═══ Records for the exercise ═══

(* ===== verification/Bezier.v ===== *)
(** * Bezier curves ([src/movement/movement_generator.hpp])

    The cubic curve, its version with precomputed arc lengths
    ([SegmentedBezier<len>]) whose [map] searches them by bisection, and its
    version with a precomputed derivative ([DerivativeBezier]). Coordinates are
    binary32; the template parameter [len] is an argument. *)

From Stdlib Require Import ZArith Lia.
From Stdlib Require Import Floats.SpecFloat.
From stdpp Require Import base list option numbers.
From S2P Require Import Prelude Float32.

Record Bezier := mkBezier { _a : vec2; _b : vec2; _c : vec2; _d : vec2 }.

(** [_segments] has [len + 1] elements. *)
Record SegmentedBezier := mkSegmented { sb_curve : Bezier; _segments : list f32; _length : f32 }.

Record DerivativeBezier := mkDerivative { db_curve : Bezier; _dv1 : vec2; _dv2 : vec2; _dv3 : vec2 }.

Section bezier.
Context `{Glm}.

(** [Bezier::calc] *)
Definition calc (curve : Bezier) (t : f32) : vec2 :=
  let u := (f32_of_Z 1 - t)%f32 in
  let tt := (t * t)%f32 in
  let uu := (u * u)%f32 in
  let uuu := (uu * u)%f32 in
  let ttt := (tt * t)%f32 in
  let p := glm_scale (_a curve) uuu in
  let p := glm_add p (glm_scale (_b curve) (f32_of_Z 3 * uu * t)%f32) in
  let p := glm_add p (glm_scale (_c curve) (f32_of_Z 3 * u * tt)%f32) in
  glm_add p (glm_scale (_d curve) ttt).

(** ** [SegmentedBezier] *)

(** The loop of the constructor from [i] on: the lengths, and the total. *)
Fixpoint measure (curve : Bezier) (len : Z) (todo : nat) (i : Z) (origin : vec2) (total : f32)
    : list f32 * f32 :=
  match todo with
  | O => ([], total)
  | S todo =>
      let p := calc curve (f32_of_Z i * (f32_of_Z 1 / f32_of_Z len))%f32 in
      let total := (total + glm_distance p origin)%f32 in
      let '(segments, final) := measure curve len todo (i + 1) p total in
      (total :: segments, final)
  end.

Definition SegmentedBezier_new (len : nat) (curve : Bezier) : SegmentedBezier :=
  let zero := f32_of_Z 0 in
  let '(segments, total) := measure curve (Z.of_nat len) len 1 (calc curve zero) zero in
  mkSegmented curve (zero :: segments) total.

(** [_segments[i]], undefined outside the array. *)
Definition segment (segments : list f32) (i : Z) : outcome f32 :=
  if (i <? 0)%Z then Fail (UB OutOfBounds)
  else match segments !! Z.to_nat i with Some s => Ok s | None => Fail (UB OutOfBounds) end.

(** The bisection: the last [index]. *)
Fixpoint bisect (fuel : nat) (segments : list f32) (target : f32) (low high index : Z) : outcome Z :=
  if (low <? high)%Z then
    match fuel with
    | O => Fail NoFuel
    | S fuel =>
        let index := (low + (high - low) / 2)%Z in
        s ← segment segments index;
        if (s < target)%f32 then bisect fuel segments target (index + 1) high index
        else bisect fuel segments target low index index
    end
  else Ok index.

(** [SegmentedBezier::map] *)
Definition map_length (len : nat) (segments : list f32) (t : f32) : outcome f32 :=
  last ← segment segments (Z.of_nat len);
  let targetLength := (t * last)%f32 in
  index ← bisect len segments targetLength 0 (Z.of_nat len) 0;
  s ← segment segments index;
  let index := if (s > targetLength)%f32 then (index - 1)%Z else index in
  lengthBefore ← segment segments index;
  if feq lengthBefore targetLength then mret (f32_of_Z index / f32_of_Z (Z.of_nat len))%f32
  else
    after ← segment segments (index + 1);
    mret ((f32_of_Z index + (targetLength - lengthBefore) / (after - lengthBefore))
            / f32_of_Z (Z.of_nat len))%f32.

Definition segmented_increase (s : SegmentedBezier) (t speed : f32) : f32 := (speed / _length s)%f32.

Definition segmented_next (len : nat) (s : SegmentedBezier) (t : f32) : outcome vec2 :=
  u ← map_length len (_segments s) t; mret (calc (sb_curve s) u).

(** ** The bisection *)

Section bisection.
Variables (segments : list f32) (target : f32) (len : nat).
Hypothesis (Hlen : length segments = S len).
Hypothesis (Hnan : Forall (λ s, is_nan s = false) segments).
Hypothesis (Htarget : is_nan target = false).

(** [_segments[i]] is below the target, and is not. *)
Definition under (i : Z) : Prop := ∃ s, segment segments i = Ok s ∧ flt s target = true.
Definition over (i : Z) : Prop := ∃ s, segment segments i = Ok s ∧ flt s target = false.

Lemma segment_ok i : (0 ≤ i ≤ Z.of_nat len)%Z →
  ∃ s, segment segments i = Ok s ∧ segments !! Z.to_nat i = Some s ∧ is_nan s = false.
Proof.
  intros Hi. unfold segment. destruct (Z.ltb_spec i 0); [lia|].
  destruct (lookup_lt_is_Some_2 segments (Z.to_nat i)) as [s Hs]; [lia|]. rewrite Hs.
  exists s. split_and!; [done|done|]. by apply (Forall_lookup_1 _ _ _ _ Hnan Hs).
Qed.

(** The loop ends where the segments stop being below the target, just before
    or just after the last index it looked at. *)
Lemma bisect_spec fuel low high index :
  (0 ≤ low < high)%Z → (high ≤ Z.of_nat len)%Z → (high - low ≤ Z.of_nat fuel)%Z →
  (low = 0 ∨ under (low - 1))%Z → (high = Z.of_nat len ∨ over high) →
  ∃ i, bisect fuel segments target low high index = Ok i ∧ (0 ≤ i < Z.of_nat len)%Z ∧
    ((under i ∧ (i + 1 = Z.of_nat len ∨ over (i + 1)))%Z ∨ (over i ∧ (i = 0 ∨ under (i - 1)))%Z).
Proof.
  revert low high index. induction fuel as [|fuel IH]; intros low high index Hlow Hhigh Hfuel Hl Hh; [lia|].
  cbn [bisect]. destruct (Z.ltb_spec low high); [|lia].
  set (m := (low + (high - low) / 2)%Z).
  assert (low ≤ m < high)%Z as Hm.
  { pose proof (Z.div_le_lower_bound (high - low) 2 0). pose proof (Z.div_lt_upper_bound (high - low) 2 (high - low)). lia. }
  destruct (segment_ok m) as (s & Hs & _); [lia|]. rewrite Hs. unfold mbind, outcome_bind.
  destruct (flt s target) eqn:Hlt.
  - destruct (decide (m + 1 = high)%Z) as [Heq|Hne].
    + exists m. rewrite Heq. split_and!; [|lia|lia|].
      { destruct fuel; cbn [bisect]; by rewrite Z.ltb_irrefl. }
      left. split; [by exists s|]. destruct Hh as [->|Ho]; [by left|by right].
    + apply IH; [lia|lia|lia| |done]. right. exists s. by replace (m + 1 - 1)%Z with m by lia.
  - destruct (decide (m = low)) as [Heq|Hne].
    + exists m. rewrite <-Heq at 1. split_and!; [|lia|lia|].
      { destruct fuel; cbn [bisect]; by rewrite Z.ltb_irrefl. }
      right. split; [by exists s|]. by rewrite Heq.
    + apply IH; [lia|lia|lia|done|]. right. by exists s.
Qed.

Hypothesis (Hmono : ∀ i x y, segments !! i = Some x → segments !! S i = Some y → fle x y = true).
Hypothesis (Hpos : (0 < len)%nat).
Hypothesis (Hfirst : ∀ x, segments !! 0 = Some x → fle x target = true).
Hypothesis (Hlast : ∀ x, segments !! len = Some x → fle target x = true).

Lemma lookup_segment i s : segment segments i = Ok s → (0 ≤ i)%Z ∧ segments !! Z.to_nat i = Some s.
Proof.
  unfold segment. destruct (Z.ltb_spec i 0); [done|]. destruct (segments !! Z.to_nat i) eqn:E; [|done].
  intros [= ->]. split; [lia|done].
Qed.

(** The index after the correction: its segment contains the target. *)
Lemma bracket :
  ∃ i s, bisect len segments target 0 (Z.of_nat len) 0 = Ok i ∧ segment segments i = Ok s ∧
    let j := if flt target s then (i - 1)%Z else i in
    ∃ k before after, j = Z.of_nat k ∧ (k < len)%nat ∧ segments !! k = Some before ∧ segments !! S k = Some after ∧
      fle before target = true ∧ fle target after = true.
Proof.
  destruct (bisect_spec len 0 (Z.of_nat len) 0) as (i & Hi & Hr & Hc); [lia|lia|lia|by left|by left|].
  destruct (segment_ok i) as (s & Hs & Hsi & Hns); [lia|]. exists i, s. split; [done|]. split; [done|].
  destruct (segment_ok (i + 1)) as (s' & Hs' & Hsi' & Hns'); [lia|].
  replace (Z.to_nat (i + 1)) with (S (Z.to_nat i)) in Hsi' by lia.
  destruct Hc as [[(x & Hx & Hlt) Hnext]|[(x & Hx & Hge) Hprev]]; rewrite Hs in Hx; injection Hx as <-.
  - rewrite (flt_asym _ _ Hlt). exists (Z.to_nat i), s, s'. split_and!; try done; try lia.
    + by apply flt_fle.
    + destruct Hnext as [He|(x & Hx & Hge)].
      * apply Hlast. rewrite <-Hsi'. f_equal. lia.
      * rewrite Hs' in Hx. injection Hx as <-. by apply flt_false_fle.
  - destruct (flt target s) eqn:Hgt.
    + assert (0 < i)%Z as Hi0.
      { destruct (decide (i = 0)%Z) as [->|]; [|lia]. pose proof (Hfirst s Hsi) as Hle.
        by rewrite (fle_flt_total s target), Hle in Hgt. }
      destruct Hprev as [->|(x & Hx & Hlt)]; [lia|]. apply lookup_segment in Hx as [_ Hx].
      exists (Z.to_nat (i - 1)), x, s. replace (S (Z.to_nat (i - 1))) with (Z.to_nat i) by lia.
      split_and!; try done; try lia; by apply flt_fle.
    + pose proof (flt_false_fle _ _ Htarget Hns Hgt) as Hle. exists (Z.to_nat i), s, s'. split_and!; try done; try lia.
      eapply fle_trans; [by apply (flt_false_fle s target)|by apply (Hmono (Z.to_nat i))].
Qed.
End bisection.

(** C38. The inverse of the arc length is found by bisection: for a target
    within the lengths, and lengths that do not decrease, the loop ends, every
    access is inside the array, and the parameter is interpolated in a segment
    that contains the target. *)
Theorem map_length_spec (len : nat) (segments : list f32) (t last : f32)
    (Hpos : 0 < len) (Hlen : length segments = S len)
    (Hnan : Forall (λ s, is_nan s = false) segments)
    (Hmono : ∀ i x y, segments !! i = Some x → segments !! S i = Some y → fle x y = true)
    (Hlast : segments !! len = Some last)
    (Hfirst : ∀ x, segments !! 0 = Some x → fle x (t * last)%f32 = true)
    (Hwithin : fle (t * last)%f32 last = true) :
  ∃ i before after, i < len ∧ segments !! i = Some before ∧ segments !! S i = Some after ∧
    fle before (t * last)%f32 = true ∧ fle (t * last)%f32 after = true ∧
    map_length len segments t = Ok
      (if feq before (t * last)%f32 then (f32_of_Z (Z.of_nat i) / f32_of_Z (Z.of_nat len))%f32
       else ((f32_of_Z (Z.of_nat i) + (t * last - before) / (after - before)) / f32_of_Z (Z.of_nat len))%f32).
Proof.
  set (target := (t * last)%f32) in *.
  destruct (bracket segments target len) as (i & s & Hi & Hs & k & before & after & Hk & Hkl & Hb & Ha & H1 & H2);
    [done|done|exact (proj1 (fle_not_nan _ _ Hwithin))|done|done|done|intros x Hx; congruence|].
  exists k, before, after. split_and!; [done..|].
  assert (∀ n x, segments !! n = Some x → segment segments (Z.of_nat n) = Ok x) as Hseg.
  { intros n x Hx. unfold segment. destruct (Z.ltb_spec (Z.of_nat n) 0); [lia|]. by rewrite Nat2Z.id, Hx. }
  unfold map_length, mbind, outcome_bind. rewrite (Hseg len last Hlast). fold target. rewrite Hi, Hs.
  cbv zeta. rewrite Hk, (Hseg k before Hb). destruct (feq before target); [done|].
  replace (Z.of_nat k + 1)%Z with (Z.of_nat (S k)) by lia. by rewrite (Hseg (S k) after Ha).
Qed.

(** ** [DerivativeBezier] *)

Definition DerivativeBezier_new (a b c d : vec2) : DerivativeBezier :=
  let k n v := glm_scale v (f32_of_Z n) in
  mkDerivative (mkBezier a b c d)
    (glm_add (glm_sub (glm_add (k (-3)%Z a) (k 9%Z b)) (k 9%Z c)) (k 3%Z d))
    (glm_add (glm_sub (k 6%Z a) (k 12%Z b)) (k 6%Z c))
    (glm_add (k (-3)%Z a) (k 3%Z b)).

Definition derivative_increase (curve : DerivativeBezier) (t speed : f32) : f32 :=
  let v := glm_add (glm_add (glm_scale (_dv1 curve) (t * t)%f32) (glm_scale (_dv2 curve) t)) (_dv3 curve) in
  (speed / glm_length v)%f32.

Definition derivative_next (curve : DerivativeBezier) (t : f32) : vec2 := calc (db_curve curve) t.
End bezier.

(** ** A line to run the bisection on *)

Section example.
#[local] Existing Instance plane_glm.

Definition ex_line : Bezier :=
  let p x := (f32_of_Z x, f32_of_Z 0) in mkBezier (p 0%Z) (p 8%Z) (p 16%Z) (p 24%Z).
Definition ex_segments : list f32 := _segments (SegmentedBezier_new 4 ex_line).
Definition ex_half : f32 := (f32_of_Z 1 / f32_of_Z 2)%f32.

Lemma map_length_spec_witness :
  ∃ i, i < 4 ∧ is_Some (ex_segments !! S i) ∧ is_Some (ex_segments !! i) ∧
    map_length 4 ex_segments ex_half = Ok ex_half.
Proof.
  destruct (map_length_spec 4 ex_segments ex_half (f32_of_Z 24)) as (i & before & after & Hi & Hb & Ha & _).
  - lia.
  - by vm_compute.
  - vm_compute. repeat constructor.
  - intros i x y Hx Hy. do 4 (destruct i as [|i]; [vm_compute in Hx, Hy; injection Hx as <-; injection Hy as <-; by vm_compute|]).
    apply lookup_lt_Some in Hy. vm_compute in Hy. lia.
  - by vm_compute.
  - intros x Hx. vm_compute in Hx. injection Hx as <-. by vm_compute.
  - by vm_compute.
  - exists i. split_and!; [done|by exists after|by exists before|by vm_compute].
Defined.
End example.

═══

Work order:
Everything above from the line containing "let uuu := (uu * u)%f32 in" down to the line containing "lengthBefore ← segment segments index;" should be copied exactly, both end lines included, and nothing else.

Response to this exercise:
  let uuu := (uu * u)%f32 in
  let ttt := (tt * t)%f32 in
  let p := glm_scale (_a curve) uuu in
  let p := glm_add p (glm_scale (_b curve) (f32_of_Z 3 * uu * t)%f32) in
  let p := glm_add p (glm_scale (_c curve) (f32_of_Z 3 * u * tt)%f32) in
  glm_add p (glm_scale (_d curve) ttt).

(** ** [SegmentedBezier] *)

(** The loop of the constructor from [i] on: the lengths, and the total. *)
Fixpoint measure (curve : Bezier) (len : Z) (todo : nat) (i : Z) (origin : vec2) (total : f32)
    : list f32 * f32 :=
  match todo with
  | O => ([], total)
  | S todo =>
      let p := calc curve (f32_of_Z i * (f32_of_Z 1 / f32_of_Z len))%f32 in
      let total := (total + glm_distance p origin)%f32 in
      let '(segments, final) := measure curve len todo (i + 1) p total in
      (total :: segments, final)
  end.

Definition SegmentedBezier_new (len : nat) (curve : Bezier) : SegmentedBezier :=
  let zero := f32_of_Z 0 in
  let '(segments, total) := measure curve (Z.of_nat len) len 1 (calc curve zero) zero in
  mkSegmented curve (zero :: segments) total.

(** [_segments[i]], undefined outside the array. *)
Definition segment (segments : list f32) (i : Z) : outcome f32 :=
  if (i <? 0)%Z then Fail (UB OutOfBounds)
  else match segments !! Z.to_nat i with Some s => Ok s | None => Fail (UB OutOfBounds) end.

(** The bisection: the last [index]. *)
Fixpoint bisect (fuel : nat) (segments : list f32) (target : f32) (low high index : Z) : outcome Z :=
  if (low <? high)%Z then
    match fuel with
    | O => Fail NoFuel
    | S fuel =>
        let index := (low + (high - low) / 2)%Z in
        s ← segment segments index;
        if (s < target)%f32 then bisect fuel segments target (index + 1) high index
        else bisect fuel segments target low index index
    end
  else Ok index.

(** [SegmentedBezier::map] *)
Definition map_length (len : nat) (segments : list f32) (t : f32) : outcome f32 :=
  last ← segment segments (Z.of_nat len);
  let targetLength := (t * last)%f32 in
  index ← bisect len segments targetLength 0 (Z.of_nat len) 0;
  s ← segment segments index;
  let index := if (s > targetLength)%f32 then (index - 1)%Z else index in
  lengthBefore ← segment segments index;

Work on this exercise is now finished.